(485d) Free Surface Electrospun Polyvinylidene Fluoride Membranes for Direct Contact Membrane Distillation

Water scarcity is a problem that affects 2.7 billion people around the world. By the year 2025, water scarcity is expected to affect nearly 2/3 of the worldâ??s population, particularly in regions that do not have the economic stability to provide solutions to this problem. The use of current technologies such as reverse osmosis, multistage flash distillation, electrodialysis reversal and membrane distillation are commonly used methods of water purification. In this study, the use of direct contact membrane distillation (DCMD) has been chosen due to its low operating costs in comparison to processes such as reverse osmosis which operates at high pressures. The current process for manufacturing DCMD membranes is considered to be expensive, inefficient, and does not allow for the optimization of desirable membrane properties. Through this research an alternative method of fabricating membranes has been studied through the means of free surface electrospinning. This process allows for controllability of desirable properties such as fiber diameter (shown to be related to pore size), and membrane thickness.
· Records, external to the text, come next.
(** The merge of the settings works on the loaded profile itself: for a
    profile that has settings [S] and a variant whose [settings_merge] is
    a non-empty [M], the profile holds the merged settings afterwards,
    and no file has changed yet. *)
Theorem merged_settings_in_profile (f : fs) (fields override S M : dict) :
  Dict.get "settings" fields = Some (JObj S) →
  Dict.get "settings_merge" override = Some (JObj M) →
  M ≠ [] →
  Dict.wf M →
  ∃ settings w' R,
    merged_settings (JObj override) (World f (JObj fields)) = (Returns settings, w')
    ∧ files w' = f
    ∧ py_getitem (profile w') "settings" = Returns (JObj R)
    ∧ ∀ k, Dict.get k R = match Dict.get k M with
                           | Some val => Some (one_level S k val)
                           | None => Dict.get k S
                           end.
Proof.
  intros HS HM Hne Hwf.
  destruct (settings_of_profile_spec f fields S) as (r & Hr & Hpt).
  { by rewrite HS. }
  assert (r = InProfile "settings") as ->.
  { unfold settings_of_profile, of_profile in Hr. simpl in Hr.
    rewrite HS in Hr. by simplify_eq. }
  destruct (fold_merge_entries M _ _ S Hpt) as (r' & w' & Hrun & Hfin & Hfiles & Hsame).
  rewrite (Hsame "settings" eq_refl) in Hrun, Hfin.
  exists (InProfile "settings"), w', (foldl merge_step S M).
  split; [|split; [done|split]].
  - unfold merged_settings. unfold mbind at 1, prog_bind at 1. rewrite Hr.
    unfold mbind at 1, prog_bind at 1, lift at 1. simpl py_get. rewrite HM. simpl.
    destruct M as [|e M]; [done|]. simpl truthy. cbv iota.
    unfold mbind at 1, prog_bind at 1, lift at 1. simpl py_getitem. rewrite HM.
    unfold mbind at 1, prog_bind at 1, lift at 1. simpl py_items.
    exact Hrun.
  - unfold points_to, deref, of_profile in Hfin. by simplify_eq.
  - intros k. by apply get_merge_steps.
Qed.

Lemma merged_settings_in_profile_witness :
  ∃ settings w' R,
    merged_settings (JObj strict_variant) (World empty_project (JObj web_fields))
    = (Returns settings, w')
    ∧ files w' = empty_project
    ∧ py_getitem (profile w') "settings" = Returns (JObj R)
    ∧ ∀ k, Dict.get k R = match Dict.get k strict_merge with
                           | Some val => Some (one_level web_settings k val)
                           | None => Dict.get k web_settings
                           end.
Proof.
  apply (merged_settings_in_profile empty_project web_fields strict_variant
           web_settings strict_merge).
  - reflexivity.
  - reflexivity.
  - discriminate.
  - refine (bool_decide_unpack _ _). vm_compute. exact I.
Defined.
(** * A.L.T.A-NVR: capture, recording, detection and retention

    A shallow embedding of the Python sources

      - [src/core/camera_manager.py]    (module [CameraManager])
      - [src/core/recording_manager.py] (module [RecordingManager])
      - [src/core/detection_engine.py]  (module [DetectionEngine])

    Integers are [Z], wall-clock readings ([time.time()], [datetime.now()])
    are inputs of the functions that read them, dictionaries keyed by camera
    id or by path are [gmap]s, and a raised exception is an explicit
    outcome. *)

From Stdlib Require Import ZArith QArith List Bool Lia Sorting.Sorted Permutation.
From stdpp Require Import gmap strings list sorting.

Local Open Scope Z_scope.

(** The longest prefix of [l] all of whose elements pass [p]. *)
Fixpoint take_while {A : Type} (p : A -> bool) (l : list A) : list A :=
  match l with
  | [] => []
  | x :: rest => if p x then x :: take_while p rest else []
  end.

(** ** [queue.Queue] as used by [CameraStream.frame_queue] *)

Module PyQueue.

Record Queue (A : Type) : Type := mkQueue {
  maxsize : Z;
  items : list A
}.
Arguments mkQueue {A} _ _.
Arguments maxsize {A} _.
Arguments items {A} _.

Section Ops.
Context {A : Type}.

Definition qsize (q : Queue A) : Z := Z.of_nat (length (items q)).

(** [Queue.full]: [0 < self.maxsize <= self._qsize()]. *)
Definition full (q : Queue A) : bool :=
  (0 <? maxsize q) && (maxsize q <=? qsize q).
Here, DCMD membranes are produced using polymeric solution of 22 wt% Polyvinylidene Fluoride (PVdF) in Dimethylacetamide (DMAc). In the free surface electrospinning setup, a rotating wire spindle was partially submerged in a solution bath and a voltage of 40 kV was applied. The electric field causes charge to accumulate on the free surface, leading to the formation of electrohydrodynamic jets. Electrospinning was performed in an environment with relative humidity ranging from 50-80 RH%. In the presence of high humidity, water absorbs into the electrohydrodynamic jets resulting in the phase separation of the PVdF. The gelled fibers were collected on a grounded rotating drum and were allowed to solidify under room conditions. The performance of the produced membranes was evaluated using an in-house built DCMD apparatus and the membranes were characterized by DCDM performance and scanning electron micrograph (SEM) images.